Top of Dataset records
(* ===== verification/PoolDial.v ===== *)
(** * PoolDial: connecting with sockets taken from a pool

    Model of the pool-backed entry points: [connect_proxy] and [connect_proxy_on]
    ([connect/proxy_connect/connect_proxy.rs]), the three protocol connectors
    beside it, and [connect_chain] ([connect/dial/chain_pool.rs]), against the
    interface a pool offers them ([PoolOps]).  The pool behind it is [Pool]. *)
From S2P Require Import Prelude Text HostPort ProxyTypes Errors Stream ChainPlan Upstream Dial.

Module PoolDial.
Import Stream Upstream Dial.

(** What a connector asks of a pool: a socket with its permit, or a permit alone. Only
    the cap makes [reserve_permit] fail, as [PoolProofs.pool_refusal] shows of the pool. *)
Class PoolOps (X : Type) := {
  acquire : ProxyConfig -> D ConnectError (conn X);
  reserve_permit : ProxyConfig -> D ConnectError unit;
  reserve_errors : forall proxy w e w', reserve_permit proxy w = (Err e, w') ->
    e = AtCapacityError (mkAtCapacity (host proxy) (port proxy)) }.

Section PoolDial.
Context {X : Type} `{PoolOps X}.
Variables (early_eof write_zero : IoError).
Variable encode64 : bytes -> bytes.
Variable pace : nat -> option N.
Variable valid_name : bytes -> bool.
Variable tls_connect : bytes -> conn X -> poll (result IoError unit) * conn X.

Abbreviation over_stream := (handshake_over_stream (X := X) early_eof write_zero).
Abbreviation run_http_tcp := (http_connect_on_tcp (X := X) early_eof write_zero encode64).
Abbreviation https_on := (https_on_stream (X := X) write_zero encode64 pace valid_name tls_connect).
Abbreviation run_hops := (run_chain_hops (X := X) early_eof write_zero encode64 pace valid_name tls_connect).
Abbreviation hop_on := (hop (X := X) early_eof write_zero encode64 pace valid_name tls_connect).
Abbreviation tunnels_through := (tunnels (X := X) early_eof write_zero encode64 tls_connect).

(** ** One upstream *)

Definition socks5_on_acquired (stream : conn X) (target_addr : bytes) (proxy : ProxyConfig)
    (handshake_timeout : Z) : D ConnectError (conn X) := fun w =>
  shake pace (now w + handshake_timeout) (timed_out proxy handshake_timeout Socks5Handshake)
    (over_stream target_addr (socks5_auth proxy)) stream w.

Definition http_on_acquired (stream : conn X) (target_addr : bytes) (proxy : ProxyConfig)
    (handshake_timeout : Z) : D ConnectError (conn X) := fun w =>
  shake pace (now w + handshake_timeout) (timed_out proxy handshake_timeout HttpHandshake)
    (run_http_tcp target_addr proxy) stream w.

Definition connect_socks5_proxy (target_addr : bytes) (proxy : ProxyConfig) (handshake_timeout : Z)
    : D ConnectError (conn X) :=
  stream ← acquire proxy; socks5_on_acquired stream target_addr proxy handshake_timeout.
Definition connect_http_proxy (target_addr : bytes) (proxy : ProxyConfig) (handshake_timeout : Z)
    : D ConnectError (conn X) :=
  stream ← acquire proxy; http_on_acquired stream target_addr proxy handshake_timeout.
Definition connect_https_proxy (target_addr : bytes) (proxy : ProxyConfig) (handshake_timeout : Z)
    : D ConnectError (conn X) :=
  stream ← acquire proxy; https_on target_addr proxy handshake_timeout stream.

Definition connect_proxy_on (stream : conn X) (target_addr : bytes) (proxy : ProxyConfig)
    (handshake_timeout : Z) (has_connector : bool) : D ConnectError (AnyUpstream (X := X)) :=
  _ ← lift (check_tls_slot proxy has_connector);
  match protocol proxy with
  | Socks5 => map_ok Plain (socks5_on_acquired stream target_addr proxy handshake_timeout)
  | Http => map_ok Plain (http_on_acquired stream target_addr proxy handshake_timeout)
  | Https => map_ok TlsUpstream (https_on target_addr proxy handshake_timeout stream)
  end.

(** An HTTPS upstream that cannot be served must not take a socket. *)
Definition connect_proxy (target_addr : bytes) (proxy : ProxyConfig) (handshake_timeout : Z)
    (has_connector : bool) : D ConnectError (AnyUpstream (X := X)) :=
  _ ← lift (check_tls_slot proxy has_connector);
  stream ← acquire proxy;
  connect_proxy_on stream target_addr proxy handshake_timeout has_connector.

(** ** A chain *)

(** A permit for every inner node, from node [i] on. *)
Fixpoint reserve_inner (i : nat) (ns : list ProxyConfig) : D ChainError unit :=
  match ns with
  | [] => mret tt
  | node :: rest =>
      _ ← map_error (mkChainError (SHop (i - 1))) (reserve_permit node);
      reserve_inner (S i) rest
  end.

Definition connect_chain (chain : ProxyConfig) (target_addr : bytes) (handshake_timeout : Z)
    (has_connector : bool) : D ChainError (AnyUpstream (X := X)) :=
  match HostPort.parse target_addr with
  | None => err (mkChainError STarget (InvalidTarget target_addr))
  | Some target =>
      let ns := nodes chain in
      _ ← lift (map_err (mkChainError SConnect) (check_tls ns has_connector));
      stream ← map_error (mkChainError SConnect) (acquire (hd chain ns));
      if (length ns =? 1)%nat then
        map_error (mkChainError STarget)
          (connect_proxy_on stream target_addr (hd chain ns) handshake_timeout has_connector)
      else
        _ ← reserve_inner 1 (tail ns);
        map_ok Gate (map_error as_chain_error
          (run_hops (fun _ => mret tt) 0 ns
             (HostPort.format (HostPort.host target) (HostPort.port target))
             handshake_timeout has_connector stream))
  end.

(** ** Where a chain fails *)

(** Every way a chain of at least two nodes can fail, in the order it is tried. *)
Inductive chain_fails (chain : ProxyConfig) (target_addr : bytes) (hs : Z) (has_connector : bool)
    : ChainError -> Prop :=
| BadTarget :
    HostPort.parse target_addr = None ->
    chain_fails chain target_addr hs has_connector (mkChainError STarget (InvalidTarget target_addr))
| NoTls t e :
    HostPort.parse target_addr = Some t -> check_tls (nodes chain) has_connector = Err e ->
    chain_fails chain target_addr hs has_connector (mkChainError SConnect e)
| FirstFails w e w' :
    check_tls (nodes chain) has_connector = Ok tt ->
    acquire (outermost chain) w = (Err e, w') ->
    chain_fails chain target_addr hs has_connector (mkChainError SConnect e)
| InnerFull k n :
    nodes chain !! S k = Some n ->
    chain_fails chain target_addr hs has_connector
      (mkChainError (SHop k) (AtCapacityError (mkAtCapacity (host n) (port n))))
| TunnelFails t k n c ck w e :
    HostPort.parse target_addr = Some t -> nodes chain !! k = Some n ->
    tunnels_through k (nodes chain) (HostPort.format (HostPort.host t) (HostPort.port t)) c ck ->
    (hop_on n (next_target (HostPort.format (HostPort.host t) (HostPort.port t)) (drop (S k) (nodes chain)))
       hs has_connector ck w).1 = Err e ->
    chain_fails chain target_addr hs has_connector (mkChainError (stage_at 0 k (nodes chain)) e).

Lemma reserve_inner_spec ns : forall i w e w', reserve_inner (S i) ns w = (Err e, w') ->
  exists k n, ns !! k = Some n /\
    e = mkChainError (SHop (i + k)) (AtCapacityError (mkAtCapacity (host n) (port n))).
Proof.
  induction ns as [|n ns IH]; intros i w e w'; cbn [reserve_inner]; [done|].
  unfold mbind, D_bind, map_error. destruct (reserve_permit n w) as [[[]|e1] w1] eqn:Hr; cbn [map_err].
  - intros Hrun. destruct (IH _ _ _ _ Hrun) as (k & n' & Hn & ->). exists (S k), n'. split; [done|].
    by rewrite Nat.add_succ_r.
  - intros [= <- <-]. apply reserve_errors in Hr as ->. exists 0%nat, n. split; [done|]. f_equal. f_equal. lia.
Qed.

(** The hops without a progress cell. *)
Lemma run_hops_result target hs tls ns : 0 <= hs -> forall i c w r w',
  run_hops (fun _ => mret tt) i ns target hs tls c w = (r, w') ->
  match r with
  | Ok c' => tunnels_through (length ns) ns target c c'
  | Err (st, e) => exists k n ck w1, ns !! k = Some n /\ st = stage_at i k ns /\
      tunnels_through k ns target c ck /\ (hop_on n (next_target target (drop (S k) ns)) hs tls ck w1).1 = Err e
  end.
Proof.
  intros Hs. induction ns as [|n rest IH]; intros i c w r w'; cbn [run_chain_hops]; [by intros [= <- <-]|].
  unfold mbind, D_bind, map_error, mret, D_ret.
  destruct (hop_on n _ hs tls c w) as [h w1] eqn:Eh.
  destruct (hop_spec early_eof write_zero encode64 pace valid_name tls_connect _ _ _ _ _ _ _ _ Eh Hs) as [_ Hspeak].
  destruct h as [c1|e]; cbn [map_err].
  - intros Hrun. specialize (IH (S i) c1 w1 r w' Hrun). specialize (Hspeak c1 eq_refl).
    destruct r as [c'|[st e]]; [by exists c1|]. destruct IH as (k & n' & ck & w2 & Hn & -> & Ht & He).
    exists (S k), n', ck, w2. rewrite stage_at_cons. split_and!; [done | done | by exists c1 | done].
  - intros [= <- <-]. exists 0%nat, n, c, w. change (drop 1 (n :: rest)) with rest. rewrite Eh.
    rewrite <- stage_of_at. by split_and!.
Qed.

(** How a pooled chain of at least two nodes fails. A bad target or a missing TLS
    connector fails before the pool is touched; then the outermost node's socket is
    acquired, then one permit for every inner node, outermost first, before a byte of
    any handshake: a full inner node [k + 1] is reported as hop [k] with the error that
    no health accounting counts against an upstream. A failed tunnel names its node,
    every node before it having granted its tunnel. *)
Theorem connect_chain_fails chain g target_addr hs tls w e w' :
  gate chain = Some g -> 0 <= hs ->
  connect_chain chain target_addr hs tls w = (Err e, w') ->
  chain_fails chain target_addr hs tls e.
Proof.
  intros Hg Hs. unfold connect_chain.
  destruct (HostPort.parse target_addr) as [t|] eqn:Hp; [|intros [= <- <-]; by apply BadTarget].
  unfold map_ok, map_error, lift, mbind, D_bind.
  destruct (check_tls (nodes chain) tls) as [[]|e0] eqn:Ht; cbn [map_err];
    [|intros [= <- <-]; by eapply NoTls].
  rewrite (first_node chain). destruct (acquire (outermost chain) w) as [[c|e0] w1] eqn:Ha; cbn [map_err];
    [|intros [= <- <-]; by eapply FirstFails].
  destruct (Nat.eqb_spec (length (nodes chain)) 1) as [Hl|_].
  { exfalso. rewrite <- chain_len_nodes, chain_len_eq, Hg in Hl. rewrite chain_len_eq in Hl. lia. }
  destruct (reserve_inner 1 (tail (nodes chain)) w1) as [[[]|e0] w2] eqn:Hr.
  - destruct (run_hops _ 0 (nodes chain) _ hs tls c w2) as [[c'|[st e0]] w3] eqn:Hrun; cbn [map_err as_chain_error fst snd];
      intros [= <- <-].
    apply run_hops_result in Hrun as (k & n & ck & w4 & Hn & -> & Htun & He); [|done].
    by eapply TunnelFails.
  - intros [= <- <-]. apply reserve_inner_spec in Hr as (k & n & Hn & ->). apply InnerFull.
    destruct (nodes chain); [done|]. exact Hn.
Qed.

End PoolDial.

(** ** Witness *)

(** A pool that has a socket for anyone and is full for one host. *)
#[local] Program Instance demo_pool_ops : PoolOps unit := {
  acquire _ := mret (mkConn [] Eof None []);
  reserve_permit p := fun w =>
    if bool_decide (host p = lit "exit.example")
    then (Err (AtCapacityError (mkAtCapacity (host p) (port p))), w) else (Ok tt, w) }.
Next Obligation. intros p w e w'. cbn. case_bool_decide; congruence. Defined.

Lemma connect_chain_fails_witness :
  chain_fails demo_io demo_io demo_encode demo_pace demo_names (fun _ c => (Ready (Ok tt), c))
    demo_chain (lit "a.b:443") (from_secs 10) false
    (mkChainError (SHop 0) (AtCapacityError (mkAtCapacity (lit "exit.example") 8080))).
Proof.
  eapply (connect_chain_fails demo_io demo_io demo_encode demo_pace demo_names (fun _ c => (Ready (Ok tt), c))
    demo_chain (with_auth (ProxyTypes.new Socks5 (lit "gate.example") 1080) (lit "u") (lit "pw"))
    (lit "a.b:443") (from_secs 10) false (mkWorld 0 0 [])).
  - reflexivity.
  - vm_compute. congruence.
  - vm_compute. reflexivity.
Defined.

End PoolDial.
Bottom of Dataset records
**Prompt**
With the line that has "chain_fails chain target_addr hs tls e." as the first and the line that has "demo_chain (with_auth (ProxyTypes.new" as the last, repeat exactly that run of lines above and no more.

**Worked solution**
  chain_fails chain target_addr hs tls e.
Proof.
  intros Hg Hs. unfold connect_chain.
  destruct (HostPort.parse target_addr) as [t|] eqn:Hp; [|intros [= <- <-]; by apply BadTarget].
  unfold map_ok, map_error, lift, mbind, D_bind.
  destruct (check_tls (nodes chain) tls) as [[]|e0] eqn:Ht; cbn [map_err];
    [|intros [= <- <-]; by eapply NoTls].
  rewrite (first_node chain). destruct (acquire (outermost chain) w) as [[c|e0] w1] eqn:Ha; cbn [map_err];
    [|intros [= <- <-]; by eapply FirstFails].
  destruct (Nat.eqb_spec (length (nodes chain)) 1) as [Hl|_].
  { exfalso. rewrite <- chain_len_nodes, chain_len_eq, Hg in Hl. rewrite chain_len_eq in Hl. lia. }
  destruct (reserve_inner 1 (tail (nodes chain)) w1) as [[[]|e0] w2] eqn:Hr.
  - destruct (run_hops _ 0 (nodes chain) _ hs tls c w2) as [[c'|[st e0]] w3] eqn:Hrun; cbn [map_err as_chain_error fst snd];
      intros [= <- <-].
    apply run_hops_result in Hrun as (k & n & ck & w4 & Hn & -> & Htun & He); [|done].
    by eapply TunnelFails.
  - intros [= <- <-]. apply reserve_inner_spec in Hr as (k & n & Hn & ->). apply InnerFull.
    destruct (nodes chain); [done|]. exact Hn.
Qed.

End PoolDial.

(** ** Witness *)

(** A pool that has a socket for anyone and is full for one host. *)
#[local] Program Instance demo_pool_ops : PoolOps unit := {
  acquire _ := mret (mkConn [] Eof None []);
  reserve_permit p := fun w =>
    if bool_decide (host p = lit "exit.example")
    then (Err (AtCapacityError (mkAtCapacity (host p) (port p))), w) else (Ok tt, w) }.
Next Obligation. intros p w e w'. cbn. case_bool_decide; congruence. Defined.

Lemma connect_chain_fails_witness :
  chain_fails demo_io demo_io demo_encode demo_pace demo_names (fun _ c => (Ready (Ok tt), c))
    demo_chain (lit "a.b:443") (from_secs 10) false
    (mkChainError (SHop 0) (AtCapacityError (mkAtCapacity (lit "exit.example") 8080))).
Proof.
  eapply (connect_chain_fails demo_io demo_io demo_encode demo_pace demo_names (fun _ c => (Ready (Ok tt), c))
    demo_chain (with_auth (ProxyTypes.new Socks5 (lit "gate.example") 1080) (lit "u") (lit "pw"))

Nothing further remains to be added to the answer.